16. Down the Line by Andrew Mahaffie 

My piece, “Down the Line,” is a collaboration between my own creative energies, the city of New Orleans, and the team of talented assistants who participated in the making of the work. The materials I used were all recovered from waste generated in and around New Orleans. The glass was all melted from recycled bottles gathered from the Uptown neighborhood. The steel components used to make the base were found objects recovered from a scrap yard just south of the city in Belle Chase.  The work thinks about the passing of time, spiraling ever onwards. Each individual piece of glass has movement of its own, tendrils reaching outwards away from the main body of the piece. Yet they are all connected as part of a grander symphony of movement in the form of a gradual spiral moving horizontally across the body of the work.  

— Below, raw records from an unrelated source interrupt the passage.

(** Two page numbers name the same page when they give the same property
    key. *)
Definition samePage (p q : ProductRecord.t) : bool :=
  PrimFloat.Leibniz.eqb (propertyKey (ProductRecord.Page_Number p))
                        (propertyKey (ProductRecord.Page_Number q)).

(** The product at position [i] is the only one on its page. *)
Definition aloneOnPage (productData : list ProductRecord.t) (i : nat) : Prop :=
  exists p, nth_error productData i = Some p
            /\ forall j q, nth_error productData j = Some q -> j <> i ->
                           samePage p q = false.

(** The purchases the profiler keeps for a customer: the customer's rows
    whose product is in the catalog, with that product's index. *)
Definition profilePurchases (productMetrics : list EnrichedProduct.t)
  (customerEmail : string) (customerData : list CustomerRecord.t)
  : list EnrichedCustomer.t :=
  filter (fun x => String.eqb customerEmail (EnrichedCustomer.Customer_Email x))
         (mapNonNull (joinProfile productMetrics) customerData).

(** The string contains the character ['+']. *)
Fixpoint hasPlus (s : string) : bool :=
  match s with
  | EmptyString => false
  | String c s' => Ascii.eqb c "+" || hasPlus s'
  end.

(** The customer record names a product of the catalog. *)
Definition matched (productMetrics : list EnrichedProduct.t)
  (r : CustomerRecord.t) : bool :=
  match findProduct productMetrics (CustomerRecord.Product_Name r) with
  | Some _ => true
  | None => false
  end.

(** The string begins with ['+']. *)
Definition startsWithPlus (s : string) : bool :=
  match s with
  | String c _ => Ascii.eqb c "+"
  | EmptyString => false
  end.

(** The number is a zero or NaN. *)
Definition zeroOrNaN (x : number) : bool :=
  match Prim2SF x with
  | S754_zero _ | S754_nan => true
  | _ => false
  end.

(** The joined rows of a segment. *)
Definition segmentRecords (productMetrics : list EnrichedProduct.t)
  (customerData : list CustomerRecord.t) (label : string)
  : list SegmentedRecord.t :=
  filter (fun x => String.eqb label (SegmentedRecord.segment x))
         (mapNonNull (joinSegment productMetrics) customerData).

(** The customer record belongs to the customer and names a catalog
    product. *)
Definition matchedRowOf (productMetrics : list EnrichedProduct.t)
  (customerEmail : string) (r : CustomerRecord.t) : bool :=
  String.eqb customerEmail (CustomerRecord.Customer_Email r)
  && matched productMetrics r.


(** lodash does not rank [b] strictly above [a]. *)
Definition notBelow {A} (key : A -> number) (a b : A) : Prop :=
  compareAscending (key a) (key b) <> Lt.

(** The binomial coefficient C(n, k), by Pascal's rule. *)
Fixpoint binomial (n k : nat) : nat :=
  match n, k with
  | _, O => 1
  | O, S _ => 0
  | S n', S k' => binomial n' k' + binomial n' k
  end.

(* ================================================================== *)
(** * Sample inputs *)

(** A parser that has read the given rows from its file. *)
Definition parsed {A} (rows : list A) : string -> Except (list A) :=
  fun _ => Return rows.

Definition productHeader : string :=
  "Product Name,Product Sales Revenue,Units Sold,Square Inches,Page Number,Catalog Price".

Definition customerHeader : string :=
  "Customer Email,Product Name,Units Purchased,Revenue Generated,Age Range,Income Tier,Location".

Definition lamp : ProductRecord.t :=
  ProductRecord.mk "Lamp" 1000 10 10 1 100.

Definition rug : ProductRecord.t :=
  ProductRecord.mk "Rug" 500 10 10 1 50.

(** A product that sold nothing, alone on page 2. *)
Definition vase : ProductRecord.t :=
  ProductRecord.mk "Vase" 0 0 10 2 20.

(** A product to which no area was allocated. *)
Definition sticker : ProductRecord.t :=
  ProductRecord.mk "Sticker" 1000 10 0 1 1.

Definition purchase (email name : string) (units revenue : number)
  : CustomerRecord.t :=
  CustomerRecord.mk email name units revenue "25-34" "High" "Urban".

(** The enriched product set the pipeline computes from a catalog. *)
Definition enrich (productData : list ProductRecord.t) : list EnrichedProduct.t :=
  let productMetrics := calculateProductMetrics productData in
  map (withPageMetrics productMetrics) productMetrics.



Definition shampoo : ProductRecord.t :=
  ProductRecord.mk "Shampoo" 600 100 10 4 6.

Definition conditioner : ProductRecord.t :=
  ProductRecord.mk "Conditioner" 400 80 10 4 5.

(* ================================================================== *)
(** * The JavaScript model on sample values *)

(** [Math.round] on a few values: ties go up, also below zero; a zero result
    keeps the sign; NaN and the infinities come back unchanged. *)
Example Math_round_values :
  map Math_round [2.5; -2.5; 0.5; -0.5; 62.5; 1333.3333; 4503599627370497;
                  NaN; infinity]
  = [3; -2; 1; -0; 63; 1333; 4503599627370497; NaN; infinity].
Proof. vm_compute. reflexivity. Qed.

Forming and sculpting hot glass could be considered the team sport of the art practices. Without exception, a glass artist relies on numerous assistants, all executing a beautiful, choreographed dance of making. The larger and more complex the piece, the more the roles of the assistants influence the final form of the work. The sculpture is not so much the brainchild of the individual artist, as much as it is the culmination of numerous solutions to the challenges encountered throughout the process of the making. Many of those solutions come not from the artist, but from the environment and people surrounding the maker.  

  

17. Assembled Poetics & Living In-Between by Rae Helms and Ari Zuaro 

Thinking through collage and assembly, Rae Helms and Ari Zuaro explore themes of the built environment, the spaces in-between, and the history of community in Philadelphia. In a collaborative effort, and as two artists new to the city, they work by observing and deconstructing both image and language.